Python Development: Introduction to Cache Mechanism

[51CTO Quick Translation] In today's article, we will start with a simple example to learn how to use the cache mechanism. After that, we will further use the functools module of the Python standard library to create a cache that suits our needs. Without further ado, let's get started.

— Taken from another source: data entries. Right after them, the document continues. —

(** C1 as stated fails.  With three segments, segment 1 is itself rescaled
    at the boundary after it: for "A" the first segment ends at 40, the first
    fetched value of the second segment, while the second segment starts at
    80 in the result.  And for "C", present in both of the last two segments,
    the second segment ends at 0, so the factor is 1 and the boundary stays
    at 0 against 3. *)
Lemma boundary_continuity_counterexample :
  get_data Stub.pytrends 10 Stub.keywords Stub.timeframe_range "" false "d"
  = Ret Stub.combined_data
  ∧ (∃ col,
       columns Stub.combined_data !! "A" = Some col
       ∧ last (segment_rows Stub.trends_data 0 col) = Some (Some (Stub.q 40))
       ∧ head (segment_rows Stub.trends_data 1 col) = Some (Some (Stub.q 80))
       ∧ last (segment_rows Stub.trends_data 0 col)
         ≠ head (segment_rows Stub.trends_data 1 col))
  ∧ (∃ col,
       columns Stub.combined_data !! "C" = Some col
       ∧ last (segment_rows Stub.trends_data 1 col) = Some (Some (Stub.q 0))
       ∧ head (segment_rows Stub.trends_data 2 col) = Some (Some (Stub.q 3))
       ∧ last (segment_rows Stub.trends_data 1 col)
         ≠ head (segment_rows Stub.trends_data 2 col)).
Proof.
  split; [exact stub_run|]. split.
  - exists (Some <$> [Stub.q 20; Stub.q 40; Stub.q 80;
                      Stub.q 100; Stub.q 100; Stub.q 80]).
    repeat split; compute_done.
  - exists (Some <$> [Stub.q 14; Stub.q 7; Stub.q 7;
                      Stub.q 0; Stub.q 3; Stub.q 3]).
    repeat split; compute_done.
Qed.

Caching is a way of storing quantitative data in preparation for subsequent requests, in order to speed up data retrieval. In today's article, we will start with a simple example to learn how to use the cache mechanism. After that, we will further use the functools module of the Python standard library to create a cache that suits our needs. As a starting point, we first create a class to build our cache dictionary, and then expand it as needed. The following is the specific code:

 #####################################################################   
 
 class MyCache: 
 
 """"""   
 
 #-----------------------------------------------------------------------------   
 
 def __init__( self ): 
 
 """Constructor"""   
 
 self .cache = {} 
 
 self .max_cache_size = 10

There is nothing special in the above class example. We just create a simple class and set two class variables or attributes, cache and max_cache_size. Cache is an empty dictionary, and max_cache_size obviously represents the maximum cache capacity. Let's further flesh out the code to make it functional:

 import datetime 
 
 import random 
 
 #####################################################################   
 
 class MyCache: 
 
 """"""   
 
 #-----------------------------------------------------------------------------   
 
 def __init__( self ): 
 
 """Constructor"""   
 
 self .cache = {} 
 
 self .max_cache_size = 10   
 
 #-----------------------------------------------------------------------------   
 
 def __contains__( self , key): 
 
 """ 
 
 Returns True or False depending on whether the key exists in the cache. 
 
 """   
 
 return key in   self .cache 
 
 #-----------------------------------------------------------------------------   
 
 def update( self , key, value): 
 
 """ 
 
 Updates the cache dictionary, optionally removing the oldest entries 
 
 """   
 
 if key not   in   self .cache and len( self .cache) >= self .max_cache_size: 
 
 self .remove_oldest() 
 
 self .cache[key] = { 'date_accessed' : datetime.datetime.now(), 
 
 'value' : value} 
 
 #-----------------------------------------------------------------------------   
 
 def remove_oldest( self ): 
 
 """ 
 
 Delete the input data with the earliest access date 
 
 """   
 
 oldest_entry = None   
 
 for key in   self .cache: 
 
 if oldest_entry == None : 
 
                oldest_entry = key 
 
 elif   self .cache[key][ 'date_accessed' ] < self .cache[oldest_entry][ 
 
 'date_accessed' ]: 
 
                oldest_entry = key 
 
 self .cache.pop(oldest_entry) 
 
 #-----------------------------------------------------------------------------   
 
 @property   
 
 def size( self ): 
 
 """ 
 
 Returns the cache capacity 
 
 """   
 
 return len( self .cache)

Here we import the datetime and random modules, and we can see the class we created earlier. This time, we add a few methods to it. One of the methods does the magic, called _contains_. Although it is not necessary to use this method here, the basic idea is that it allows us to check the class instance to see if it contains the key we are looking for. In addition, the update method is responsible for updating the cache dictionary with the new key/value pair. Once the maximum capacity of the cache is reached or exceeded, it will also delete the oldest input data. In addition, the remove_oldest method is responsible for the specific removal of early data in the dictionary. Finally, we also introduced an attribute called size, which can return the specific capacity of the cache.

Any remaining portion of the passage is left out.